Stuff both the neck and body cavities of a completely thawed turkey, allowing ½ to ¾ cup of stuffing per pound. Don't pack stuffing too tightly, as it may cause uneven cooking. When preparing a whole turkey for the oven, return the legs to the original tucked position if they were untucked for stuffing.
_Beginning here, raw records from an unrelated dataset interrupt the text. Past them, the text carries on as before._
Lemma upstream_call_error call s :
  (∀ code content rest, upstream s ≠ Reply code content :: rest) →
  ∃ msg,
    upstream_call call s = (Raised (Exception msg), [call], drop_reply s)
    ∧ msg = match upstream s with
            | TransportError msg :: _ => msg
            | _ => "connection failed"
            end.
Proof.
  intros Hno. unfold upstream_call, mbind, M_bind, bind, emit, gets, modify.
  cbn. destruct (upstream s) as [|[msg|code content] rest] eqn:Hup; cbn.
  - by eexists.
  - by eexists.
  - by destruct (Hno code content rest).
Qed.

(** X25 ([send_gemini_request], one turn). A 5xx answer with a retry left
    is retried with the same credential: no refresh, no ban, no rotation,
    only the back-off sleep of [retry_interval * 2 ** attempt] seconds.
    The streaming path has recorded the failure of the call before, the
    other path records nothing. *)
Theorem server_error_retries_same_credential (is_streaming : bool) url model
    attempt l s code content rest :
  upstream s = Reply code content :: rest →
  500 ≤ code < 600 →
  Z.of_nat attempt < retry_429_max_retries cfg →
  current_file l ≠ "" →
  one_attempt json_loads json_dumps cfg is_streaming url model attempt l s
  = (Ok (Continue l),
     (if is_streaming
      then [CreateStreamingClient; StreamEnter url (bearer l) (project l);
            RecordApiCallResult (current_file l) false (Some code);
            StreamExit; ClientClose]
      else [Post url (bearer l) (project l)])
     ++ [Sleep (retry_429_interval cfg * inject_Z (2 ^ Z.of_nat attempt))],
     drop_reply s).
Proof.
  intros Hup Hcode Hcan%can_retry_true Hfile.
  assert ((code =? 429) = false) as H429 by (apply Z.eqb_neq; lia).
  assert ((code =? 200) = false) as H200 by (apply Z.eqb_neq; lia).
  assert (is_server_error code = true) as H5xx.
  { unfold is_server_error. apply andb_true_iff.
    split; [apply Z.leb_le | apply Z.ltb_lt]; lia. }
  unfold one_attempt. apply try_except_ok. destruct is_streaming.
  - unfold streaming_attempt.
    rewrite (bind_ok _ _ s tt [CreateStreamingClient] s eq_refl).
    erewrite try_except_ok; [reflexivity|].
    rewrite (bind_ok _ _ _ _ _ _ (upstream_call_reply _ _ _ _ _ Hup)).
    rewrite H429, H200. cbn [negb].
    rewrite (bind_ok _ _ _ _ _ _ (record_failure_run _ code _ Hfile)).
    rewrite (bind_ok _ _ (drop_reply s) tt [StreamExit] _ eq_refl).
    rewrite (bind_ok _ _ (drop_reply s) tt [ClientClose] _ eq_refl).
    rewrite H5xx, Hcan. reflexivity.
  - unfold unary_attempt.
    rewrite (bind_ok _ _ _ _ _ _ (upstream_call_reply _ _ _ _ _ Hup)).
    rewrite H429, H200, H5xx, Hcan. reflexivity.
Qed.
(** * DMDataPushMailer: export-and-deliver pipeline

    A shallow embedding of [main.go]: the table exporter
    ([exportTableToExcel]), the MIME assembler and SMTP hand-over
    ([writeBody], [writeAttachment], [SendEmail]), the job body ([task]) and
    the start-up sequence ([main]), followed by the properties of the
    natural-language specification that concern them.

    Go strings are [string]; byte slices and [bytes.Buffer] contents are
    [list ascii]; a Go [error] that may be [nil] is [option error]; a
    function that returns a value or an error returns a [Result]. Go [int]
    values are [Z]: the only counters are cell coordinates, and a sheet
    refuses them long before 64 bits are used up. A [*bytes.Buffer] is an
    address in the heap of the record [World], so that two holders of the
    address see each other's reads. Everything outside the process
    (database, mail server, file system, random source, the order a map is
    ranged over) is an oracle of the record [Env].

    The parts of the Go library and of excelize that the program calls are
    laid out first, as far as the program uses them; then the program; then
    the vocabulary of the statements, the concrete inputs, and the proofs:
    first the properties the specification states, then further properties
    of the same functions. *)

From Stdlib Require Import ZArith NArith Lia List Ascii String Permutation.
From Stdlib Require Import DecimalString.
From Stdlib Require DecimalPos.
From stdpp Require Import gmap strings list.

Local Open Scope Z_scope.

(** ** Bytes and strings *)

Abbreviation bytes := (list ascii).

Definition error := string.

Definition bytes_of (s : string) : bytes := String.list_ascii_of_string s.
Definition string_of (b : bytes) : string := String.string_of_list_ascii b.

Definition CR : ascii := "013"%char.
Definition LF : ascii := "010"%char.
Definition CRLF : bytes := [CR; LF].
Definition crlf : string := String CR (String LF EmptyString).

Definition byte_val (b : ascii) : N := N_of_ascii b.

(** [fmt.Sprintf("%d", n)] *)
Definition itoa (n : Z) : string := NilZero.string_of_int (Z.to_int n).

(** [bytes.HasPrefix(l, p)] and [bytes.Contains(hay, needle)] *)
Fixpoint has_prefix (p l : bytes) : bool :=
  match p, l with
  | [], _ => true
  | a :: p', b :: l' => if Ascii.eqb a b then has_prefix p' l' else false
  | _ :: _, [] => false
  end.
Lemma walk_prune ops : forall e, walk_ignores_excluded ops e.
Proof.
  induction e as [name stat read | name | name listing IH] using entry_ind;
    intros dir baseDir rest; unfold prune; fold prune; cbn [entry_name];
    destruct (shouldExclude ops _) eqn:Hex;
    try reflexivity;
    try (simpl app; symmetry; apply walkEntries_skip; simpl;
         now rewrite Hex).
  destruct listing as [entries|]; [|reflexivity].
  simpl app. rewrite !walkEntries_cons. f_equal.
  - f_equal; f_equal; simpl; rewrite Hex; unfold walkDirectory_body;
      rewrite <- (app_nil_r (flat_map _ entries)),
        (walkEntries_prune _ _ _ entries (IH entries eq_refl)), app_nil_r;
      reflexivity.
  - f_equal. simpl. now rewrite Hex.
Qed.

Lemma walkDirectory_prune ops dir baseDir listing :
  walkDirectory ops dir baseDir (prune_listing ops dir baseDir listing) =
  walkDirectory ops dir baseDir listing.
Proof.
  destruct listing as [entries|]; [|reflexivity].
  unfold walkDirectory, walkDirectory_body, prune_listing.
  rewrite <- (app_nil_r (flat_map _ entries)), walkEntries_prune, app_nil_r.
  - reflexivity.
  - apply Forall_forall. intros e _. apply walk_prune.
Qed.

(** C3. An entry whose path relative to the scan root contains an exclude
    pattern as a substring is skipped by the loop whatever it is: the
    scanner is left as it was, nothing is counted, hashed or written, and
    the loop goes on. Pruning drops such an entry with all that is below
    it, and scanning the pruned tree is scanning the tree. *)
Theorem excluded_never_visited this dir baseDir e pattern a b :
  In pattern (excludePatterns (options this)) ->
  Path.relative baseDir (Path.join dir (entry_name e)) =
    (a ++ pattern ++ b)%string ->
  visit md5 e this dir baseDir = (this, Normal tt) /\
  (forall rest,
     scanEntries (visit md5) dir baseDir (e :: rest) this =
     scanEntries (visit md5) dir baseDir rest this) /\
  prune (options this) dir baseDir e = [] /\
  forall directory base listing,
    scanDirectory md5 this directory base
      (prune_listing (options this) directory base listing) =
    scanDirectory md5 this directory base listing.
Proof.
  intros Hin Hrel.
  assert (Hex := shouldExclude_substring _ _ _ _ _ Hin Hrel).
  assert (Hv : visit md5 e this dir baseDir = (this, Normal tt))
    by (destruct e; simpl in *; now rewrite Hex).
  repeat split.
  - exact Hv.
  - intros rest. simpl. now rewrite Hv.
  - destruct e as [? ? ?|? [?|]|?]; simpl in *; now rewrite Hex.
  - intros directory base listing.
    now rewrite !scanDirectory_walk, walkDirectory_prune.
Qed.

End Exclusion.

(** ** The minimum size and the counters (C4, C5, C6) *)

Section Counters.

Variable md5 : list byte -> string.

Lemma hasValidExtension_In ops name :
  In (JsString.toLowerCase (Path.extname name)) (extensions ops) ->
  hasValidExtension ops name = true.
Proof.
  intros Hin. unfold hasValidExtension. apply existsb_exists.
  eexists. split; [exact Hin|]. apply String.eqb_refl.
Qed.

Lemma inserts_minSize ops evs i :
  In i (inserts md5 ops evs) -> minSize ops <= size (snd i).
Proof.
  intros Hin. apply inserts_In in Hin. destruct Hin as (ev & _ & He).
  destruct ev as [fullPath rel [sz|] [content|] | dir]; try discriminate.
  simpl in He.
  destruct (sz >=? minSize ops) eqn:Hsz; [|discriminate].
  destruct (JsString.truthy (md5 content)); [|discriminate].
  injection He as <-. simpl. apply Z.geb_le in Hsz. lia.
Qed.

(** No record of [filesByHash] is of a file below the minimum size. *)
Lemma records_minSize o directory listing out this r :
  scan md5 o directory listing out = (this, Normal r) ->
  forall h fs f,
    In (h, fs) (filesByHash this) -> In f fs ->
    minSize (scan_options o) <= size f.
Proof.
  intros Hscan h fs f Hkv Hf.
  destruct (scan_inv md5 o directory listing out this r Hscan)
    as (_ & Hidx & _).
  assert (Hb : bucket (filesByHash this) h = fs).
  { apply In_bucket; [|exact Hkv]. rewrite Hidx. apply keys_NoDup. }
  rewrite <- Hb, Hidx in Hf. apply bucket_from_inserts in Hf.
  apply (inserts_minSize _ _ _ Hf).
Qed.


Lemma seen_split ops evs :
  List.length (filter is_seen evs) =
  (List.length (filter (attempted ops) evs) +
   List.length (filter (below_minSize ops) evs) +
   List.length (filter stat_failed evs))%nat.
Proof.
  induction evs as [|ev evs IH]; [reflexivity|].
  destruct ev as [fullPath rel [sz|] read | dir]; simpl; try lia.
  destruct (Z.geb_spec sz (minSize ops)), (Z.ltb_spec sz (minSize ops));
    simpl; lia.
Qed.

(** C5, as the code has it. A file smaller than [minSize] is not hashed
    and not counted as processed: no record of [filesByHash] is of such a
    file, and [totalFilesProcessed] counts only the files of at least
    [minSize] bytes. It is counted as scanned: [totalFilesScanned] is the
    number of all the files the walk has seen with an allowed extension, the
    processed ones, the ones below [minSize] and the ones [statSync] failed
    on. *)
Theorem small_file_counted_as_scanned o directory listing out this r :
  scan md5 o directory listing out = (this, Normal r) ->
  let ops := scan_options o in
  let evs := scan_events o directory listing in
  totalFilesScanned (stats r) =
    totalFilesProcessed (stats r) +
    Z.of_nat (List.length (filter (below_minSize ops) evs)) +
    Z.of_nat (List.length (filter stat_failed evs)) /\
  totalFilesProcessed (stats r) =
    Z.of_nat (List.length (filter (attempted ops) evs)) /\
  forall h fs f,
    In (h, fs) (filesByHash this) -> In f fs -> minSize ops <= size f.
Proof.
  intros Hscan ops evs.
  destruct (scan_inv md5 o directory listing out this r Hscan)
    as (_ & _ & _ & Hseen & Hproc & _).
  fold ops evs in Hseen, Hproc.
  repeat split.
  - rewrite Hseen, Hproc, (seen_split ops evs). lia.
  - exact Hproc.
  - exact (records_minSize _ _ _ _ _ _ Hscan).
Qed.

(** C6, as the code has it. [totalFilesProcessed] is the number of calls
    of [processFile]: the number of records of [filesByHash] plus the number
    of files that were large enough and could not be read. The digest is
    never the empty string. *)
Theorem processed_counts_attempts o directory listing out this r :
  (forall content, md5 content <> "") ->
  scan md5 o directory listing out = (this, Normal r) ->
  totalFilesProcessed (stats r) =
    record_count (filesByHash this) +
    Z.of_nat
      (List.length
         (filter (unreadable (scan_options o))
                 (scan_events o directory listing))).
Proof.
  intros Hne Hscan.
  destruct (scan_inv md5 o directory listing out this r Hscan)
    as (_ & Hidx & _ & _ & Hproc & _).
  rewrite Hproc, Hidx, record_count_fold, (attempted_split md5 _ _ Hne).
  simpl record_count. lia.
Qed.

End Counters.

(** ** Failures of the file system (C7) *)

Section Failures.

Variable md5 : list byte -> string.

(** Whatever happens below, [scanDirectory] returns normally. *)
Lemma scanDirectory_returns this dir baseDir listing :
  exists this', scanDirectory md5 this dir baseDir listing = (this', Normal tt).
Proof.
  rewrite scanDirectory_walk. eexists. reflexivity.
Qed.

(** When [statSync] throws on a file the loop has counted, the exception
    leaves the loop: the entries after the file are not visited, and the
    [catch] of the directory ends the call normally. *)
Lemma stat_failure_leaves_the_loop this dir baseDir name read rest :
  shouldExclude (options this)
    (Path.relative baseDir (Path.join dir name)) = false ->
  hasValidExtension (options this) name = true ->
  scanEntries (visit md5) dir baseDir (File name None read :: rest) this =
  (incr_totalFiles this, Throw).
Proof.
  intros Hex Hext. simpl. now rewrite Hex, Hext.
Qed.

(** C7. A file that is not excluded, has an allowed extension and is
    large enough, and whose content cannot be read: the iteration ends
    normally, [filesByHash] is as before, and the scanner is the one
    [processFile] had when it tried to read (the file counted as scanned and
    as processed), with one error line more when [verbose] is set; the loop
    goes on with the next entry. A directory of any name that is not
    excluded and cannot be listed: the iteration ends normally, the scanner
    only gets one error line when [verbose] is set, its index and counters
    are as before, and the loop goes on with the next entry. No call of
    [scanDirectory] throws, and a scan always returns a report. *)
Theorem io_failures_do_not_escape this dir baseDir :
  (forall name sz,
     shouldExclude (options this)
       (Path.relative baseDir (Path.join dir name)) = false ->
     In (JsString.toLowerCase (Path.extname name))
        (extensions (options this)) ->
     minSize (options this) <= sz ->
     let at_read :=
       report_progress (incr_processedFiles (incr_totalFiles this)) in
     let this' :=
       log_if (verbose (options this)) at_read
              (ErrReading (Path.join dir name)) in
     visit md5 (File name (Some sz) None) this dir baseDir =
       (this', Normal tt) /\
     filesByHash this' = filesByHash this /\
     forall rest,
       scanEntries (visit md5) dir baseDir
         (File name (Some sz) None :: rest) this =
       scanEntries (visit md5) dir baseDir rest this') /\
  (forall name,
     shouldExclude (options this)
       (Path.relative baseDir (Path.join dir name)) = false ->
     let this' :=
       log_if (verbose (options this)) this
              (ErrScanning (Path.join dir name)) in
     visit md5 (Directory name None) this dir baseDir = (this', Normal tt) /\
     filesByHash this' = filesByHash this /\
     totalFiles this' = totalFiles this /\
     processedFiles this' = processedFiles this /\
     forall rest,
       scanEntries (visit md5) dir baseDir (Directory name None :: rest) this =
       scanEntries (visit md5) dir baseDir rest this') /\
  (forall that directory base listing,
     exists that',
       scanDirectory md5 that directory base listing = (that', Normal tt)) /\
  (forall o directory listing out,
     exists final r, scan md5 o directory listing out = (final, Normal r)).
Proof.
  split; [|split; [|split]].
  - intros name sz Hex Hext Hsz.
    assert (Hge : (sz >=? minSize (options this)) = true)
      by (apply Z.geb_le; lia).
    assert (Hopt : options (report_progress
                     (incr_processedFiles (incr_totalFiles this))) =
                   options this).
    { unfold report_progress, log_if. now destruct (andb _ _). }
    assert (Hv : visit md5 (File name (Some sz) None) this dir baseDir =
                 (log_if (verbose (options this))
                    (report_progress
                       (incr_processedFiles (incr_totalFiles this)))
                    (ErrReading (Path.join dir name)), Normal tt)).
    { simpl. rewrite Hex, (hasValidExtension_In _ _ Hext), Hge.
      unfold processFile, getFileHash. now rewrite Hopt. }
    cbv zeta. split; [exact Hv|]. split.
    + unfold report_progress, log_if.
      destruct (verbose (options this)); now destruct (andb _ _).
    + intros rest. cbn [scanEntries]. now rewrite Hv.
  - intros name Hex.
    assert (Hd : visit md5 (Directory name None) this dir baseDir =
                 (log_if (verbose (options this)) this
                    (ErrScanning (Path.join dir name)), Normal tt)).
    { simpl. now rewrite Hex. }
    cbv zeta. split; [exact Hd|].
    repeat split; try (unfold log_if; now destruct (verbose (options this))).
    intros rest. cbn [scanEntries]. now rewrite Hd.
  - intros. apply scanDirectory_returns.
  - intros. apply scan_returns.
Qed.

End Failures.

(** ** The order of the report (C8) *)

Section ReportOrder.

Variable md5 : list byte -> string.
(** X4: [attack] between two armies of the heap (which may be one and the
    same) never raises and returns one of five strings: ["no_units"]
    exactly when the attacker has no units, ["no_target"] exactly when the
    attacker has units and the target has none, and otherwise the
    comparison of the two total strengths.  No address is added or freed,
    and no third army is touched. *)
Theorem attack_returns (h : gmap nat Army) (self other_army : nat)
    (s o : Army) :
  h !! self = Some s → h !! other_army = Some o →
  ∃ res h',
    attack self other_army h = (inr res, h') ∧
    res ∈ ["no_units"; "no_target"; "victory"; "defeat"; "draw"] ∧
    (res = "no_units" ↔ units s = []) ∧
    (res = "no_target" ↔ units s ≠ [] ∧ units o = []) ∧
    (units s ≠ [] → units o ≠ [] →
     res = battle_result (get_total_strength s) (get_total_strength o)) ∧
    dom h' = dom h ∧
    (∀ l, l ≠ self → l ≠ other_army → h' !! l = h !! l).
Proof.
  intros Hs Ho.
  destruct (decide (units s = [])) as [Hse|Hsne].
  { exists "no_units", h. split; [by eapply attack_no_units|].
    split; [rewrite !elem_of_cons; auto|].
    split; [done|]. split; [split; [done|by intros [? _]]|].
    split; [done|]. split; done. }
  destruct (decide (units o = [])) as [Hoe|Hone].
  { exists "no_target", h. split; [by eapply attack_no_target|].
    split; [rewrite !elem_of_cons; auto|].
    split; [split; done|]. split; [done|].
    split; [done|]. split; done. }
  assert (Hres := battle_result_cases (get_total_strength s) (get_total_strength o)).
  assert (Hval : ∀ r, r ∈ ["victory"; "defeat"; "draw"] →
                 r ∈ ["no_units"; "no_target"; "victory"; "defeat"; "draw"]
                 ∧ r ≠ "no_units" ∧ r ≠ "no_target").
  { intros r. rewrite !elem_of_cons.
    intros [->|[->|[->|[]%elem_of_nil]]]; auto 10. }
  destruct (Hval _ (battle_result_values (get_total_strength s)
                      (get_total_strength o))) as (Hin & Hnu & Hnt).
  destruct (decide (self = other_army)) as [<-|Hne].
  - assert (o = s) as -> by congruence.
    exists "draw", (<[self := after_self_battle s]> h).
    split; [by apply attack_self_step|].
    rewrite battle_result_draw in Hin, Hnu, Hnt by done.
    split; [done|]. split; [done|]. split; [split; [done|by intros [? ?]]|].
    split; [intros _ _; by rewrite battle_result_draw|].
    split.
    + apply dom_insert_lookup_L. by eexists.
    + intros l Hl _. by rewrite lookup_insert_ne.
  - eexists _, _. split; [by apply attack_distinct|].
    split; [done|]. split; [done|]. split; [split; [done|by intros [_ ?]]|].
    split; [done|]. split.
    + rewrite !dom_insert_lookup_L; [done|by eexists|].
      rewrite lookup_insert_ne by done. by eexists.
    + intros l Hl1 Hl2. by rewrite !lookup_insert_ne.
Qed.

Lemma attack_returns_witness :
  ∃ res h',
    attack 1 0 {[ 0%nat := english; 1%nat := chinese ]} = (inr res, h') ∧
    res = "defeat" ∧ dom h' = {[ 0%nat; 1%nat ]}.
Proof.
  set (h := {[ 0%nat := english; 1%nat := chinese ]} : gmap nat Army).
  destruct (attack_returns h 1 0 chinese english)
    as (res & h' & Hrun & _ & _ & _ & Hres & Hdom & _);
    [reflexivity|reflexivity|].
  exists res, h'. split; [exact Hrun|]. split.
  - rewrite Hres; [reflexivity|discriminate|discriminate].
  - rewrite Hdom. unfold h. rewrite dom_insert_L, dom_singleton_L. done.
Defined.

(** X5: An army with units that attacks itself always draws: its gold and
    civilization stay, it loses its two strongest units (its only unit, if
    it has one), every survivor ages by two years, and its history gains
    two identical draw records carrying its own name and strength. *)
Theorem attack_on_itself (h : gmap nat Army) (l : nat) (s : Army) :
  h !! l = Some s → units s ≠ [] →
  ∃ s',
    attack l l h = (inr "draw", <[l := s']> h) ∧
    civilization s' = civilization s ∧
    gold s' = gold s ∧
    units s' = (λ u, set_years_of_life (years_of_life u + 2) u)
               <$> strongest_removed 2 (units s) ∧
    length (units s') = (length (units s) - 2)%nat ∧
    battle_record s' =
      (battle_record s ++
       [ {| opponent := civilization s;
            our_strength := get_total_strength s;
            enemy_strength := get_total_strength s; result := "draw" |};
         {| opponent := civilization s;
            our_strength := get_total_strength s;
            enemy_strength := get_total_strength s; result := "draw" |} ])%list.
Proof.
  intros Hs Hne. exists (after_self_battle s).
  split; [by apply attack_self_step|]. split; [done|]. split; [done|].
  split; [|split].
  - simpl. rewrite <- list_fmap_compose. apply list_fmap_ext.
    intros i u _. unfold age, set_years_of_life. simpl. f_equal. lia.
  - unfold after_self_battle. cbn [units].
    rewrite !length_fmap, strongest_removed_length. lia.
  - simpl. by rewrite <- app_assoc.
Qed.

Lemma attack_on_itself_witness :
  ∃ s',
    attack 0 0 {[ 0%nat := chinese ]} = (inr "draw", <[0%nat := s']> {[ 0%nat := chinese ]}) ∧
    gold s' = 1000 ∧ length (units s') = 27%nat ∧
    length (battle_record s') = 2%nat.
Proof.
  destruct (attack_on_itself {[ 0%nat := chinese ]} 0 chinese)
    as (s' & Hrun & _ & Hg & _ & Hlen & Hrec); [reflexivity|discriminate|].
  exists s'. split; [exact Hrun|]. rewrite Hg, Hlen, Hrec. 
  repeat split; reflexivity.
Defined.

(** * Every call is a step *)

Section Steps.

Implicit Types (h : gmap nat Army) (a : Army).

Lemma new_army_step civ h : heap_step h (new_army civ h).2.
Proof.
  unfold new_army. rewrite bind_run. unfold lift.
  destruct (Army_init civ) as [e|a] eqn:Ha; simpl.
  - apply step_none.
  - by apply step_new with civ.
Qed.

Lemma call_train_unit_step l i h : heap_step h (call_train_unit l i h).2.
Proof.
  destruct (h !! l) as [a|] eqn:Hl.
  2:{ unfold call_train_unit. rewrite bind_run, (read_dangling _ _ Hl).
      apply step_none. }
  destruct (decide (0 ≤ i < Z.of_nat (length (units a)))) as [Hi|Hi].
  - destruct (in_bounds_lookup _ _ Hi) as [u Hu].
    pose proof (train_unit_in_bounds i a u (proj1 Hi) Hu) as Ht.
    destruct (Z.geb_spec (gold a) (training_cost u)) as [Hg|Hg].
    + rewrite (call_train_unit_run _ _ _ _ _ _ Hl Ht). simpl.
      by apply (step_train h l a (Z.to_nat i) u).
    + rewrite (call_train_unit_run _ _ _ _ _ _ Hl Ht). simpl.
      rewrite insert_id by done. apply step_none.
  - rewrite (call_train_unit_run _ _ _ _ false a Hl)
      by (by apply train_unit_out_of_bounds).
    simpl. rewrite insert_id by done. apply step_none.
Qed.

Lemma call_transform_unit_step l i ty h :
  heap_step h (call_transform_unit l i ty h).2.
Proof.
  destruct (h !! l) as [a|] eqn:Hl.
  2:{ unfold call_transform_unit. rewrite bind_run, (read_dangling _ _ Hl).
      apply step_none. }
  destruct (transform_unit_result i ty a) as (b & a' & Ht & Hiff & Hok & Hno).
  rewrite (call_transform_unit_run _ _ _ _ _ _ _ Hl Ht). simpl.
  destruct b.
  - destruct (proj1 Hiff eq_refl) as (_ & u & cost & c & Hu & Hr & Hc).
    destruct (Hok eq_refl) as (u' & cost' & c' & Hu' & Hr' & ->).
    simplify_eq.
    by apply (step_transform h l a (Z.to_nat i) u (lower ty) cost c).
  - rewrite (Hno eq_refl), insert_id by done. apply step_none.
Qed.

Lemma attack_step self other_army h : heap_step h (attack self other_army h).2.
Proof.
  destruct (h !! self) as [s|] eqn:Hs.
  2:{ rewrite attack_dangling_self by done. apply step_none. }
  destruct (decide (units s = [])) as [Hse|Hsne].
  { rewrite (attack_no_units _ _ _ _ Hs Hse). apply step_none. }
  destruct (h !! other_army) as [o|] eqn:Ho.
  2:{ rewrite (attack_dangling_other _ _ _ _ Hs Hsne Ho). apply step_none. }
  destruct (decide (units o = [])) as [Hoe|Hone].
  { rewrite (attack_no_target _ _ _ _ _ Hs Hsne Ho Hoe). apply step_none. }
  destruct (decide (self = other_army)) as [<-|Hne].
  - rewrite (attack_self_step _ _ _ Hs Hsne). by apply step_self_battle.
  - rewrite (attack_distinct _ _ _ _ _ Hne Hs Ho Hsne Hone).
    by apply step_battle.
Qed.

Lemma run_op_step op0 h : heap_step h (run_op op0 h).
Proof.
  destruct op0; simpl.
  - apply new_army_step.
  - apply call_train_unit_step.
  - apply call_transform_unit_step.
  - apply attack_step.
Qed.

(** A property kept by every step holds after any program. *)
Lemma run_ops_ind (P : gmap nat Army → Prop) :
  (∀ h h', heap_step h h' → P h → P h') →
  ∀ os h, P h → P (run_ops os h).
Proof.
  intros Hstep os. induction os as [|op0 os IH]; intros h Hh; [done|].
  apply IH. eapply Hstep; [apply run_op_step|done].
Qed.

End Steps.

(** * Well-formedness is kept *)

Section WellFormed.

Implicit Types (h : gmap nat Army) (a : Army) (u : Unit).

Lemma unit_wf_fresh c : unit_wf 0 (fresh_unit c).
Proof. destruct c; repeat split; simpl; lia. Qed.

Lemma unit_wf_train n u : unit_wf n u → unit_wf n (train u).
Proof.
  intros (Hty & Hcost & Hgain & Hs & Hy). repeat split; try done. simpl.
  rewrite Hgain. destruct (cls u); simpl in *; lia.
Qed.

Lemma unit_wf_transformed n u c : unit_wf n u → unit_wf n (transformed u c).
Proof.
  intros (Hty & Hcost & Hgain & Hs & Hy). repeat split; try done. simpl. lia.
Qed.

Lemma unit_wf_age n u : unit_wf n u → unit_wf (S n) (age u).
Proof.
  intros (Hty & Hcost & Hgain & Hs & Hy). repeat split; try done. simpl. lia.
Qed.

Lemma units_wf_strength n (us : list Unit) :
  Forall (unit_wf n) us → 5 * Z.of_nat (length us) ≤ sum_strength us.
Proof.
  induction 1 as [|u us (_ & _ & _ & Hs & _) _ IH]; simpl; [lia|].
  destruct (cls u); simpl in Hs; lia.
Qed.

Lemma units_wf_total n (us : list Unit) :
  Forall (unit_wf n) us → us ≠ [] → 5 ≤ sum_strength us.
Proof.
  intros Hwf Hne. pose proof (units_wf_strength n us Hwf).
  destruct us; [done|]. simpl in *. lia.
Qed.

Lemma units_wf_survivors n k (us : list Unit) :
  Forall (unit_wf n) us →
  Forall (unit_wf (S n)) (age <$> strongest_removed k us).
Proof.
  intros Hwf. apply Forall_fmap, Forall_forall. intros u Hu.
  apply unit_wf_age. rewrite Forall_forall in Hwf. apply Hwf.
  eapply elem_of_sublist; [exact Hu|apply strongest_removed_sublist].
Qed.

Lemma preset_roster_wf c : Forall (unit_wf 0) (preset_roster c).
Proof.
  unfold preset_roster. rewrite !Forall_app.
  repeat split; apply Forall_replicate.
  - apply (unit_wf_fresh PikemanClass).
  - apply (unit_wf_fresh ArcherClass).
  - apply (unit_wf_fresh KnightClass).
Qed.

Lemma Army_init_inr civ a :
  Army_init civ = inr a →
  ∃ c, (lower civ, c) ∈ preset_table ∧
    a = {| civilization := civ; gold := 1000; units := preset_roster c;
           battle_record := [] |}.
Proof.
  intros Ha. destruct (decide (lower civ ∈ preset_names)) as [Hin|Hnot].
  - unfold preset_names in Hin.
    apply list_elem_of_fmap in Hin as ([name c] & Hl & Hin). simpl in Hl.
    subst name. exists c. split; [done|].
    rewrite (Army_init_preset civ _ c Hin eq_refl) in Ha. by injection Ha.
  - by rewrite (Army_init_unknown civ Hnot) in Ha.
Qed.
Is it better to cook a turkey at 325 or 350? ›

We recommend roasting turkey at 350 degrees F (175 degrees C) for 13 minutes per pound for an unstuffed turkey. We've done the math for you — check out the chart below to determine both turkey cook times and estimated servings (with leftovers!).

Does stuffing a turkey dry out the meat? ›

For whole turkeys it is generally not recommended to stuff the cavity of the turkey nowadays, as the extra cooking time required for the stuffing can cause the rest of the turkey to become overcooked and dry. Instead put the stuffing in dish and cook it separately.

Does stuffing a turkey increase cooking time? ›

Cooking time takes longer for a stuffed turkey. For example, a 20 pound stuffed turkey will take 4 1/4 to 5 1/4 hours to cook.

Why is Thanksgiving stuffing so good? ›

Juices from the turkey soaked into the stuffing, infusing it with fat and flavor. "You've got those juices, and those juices taste great,” Smith said.

What happens if you leave stuffing in a turkey? ›

Harmful bacteria can survive in stuffing that has not reached the safe minimum internal temperature of 165 °F possibly resulting in foodborne illness.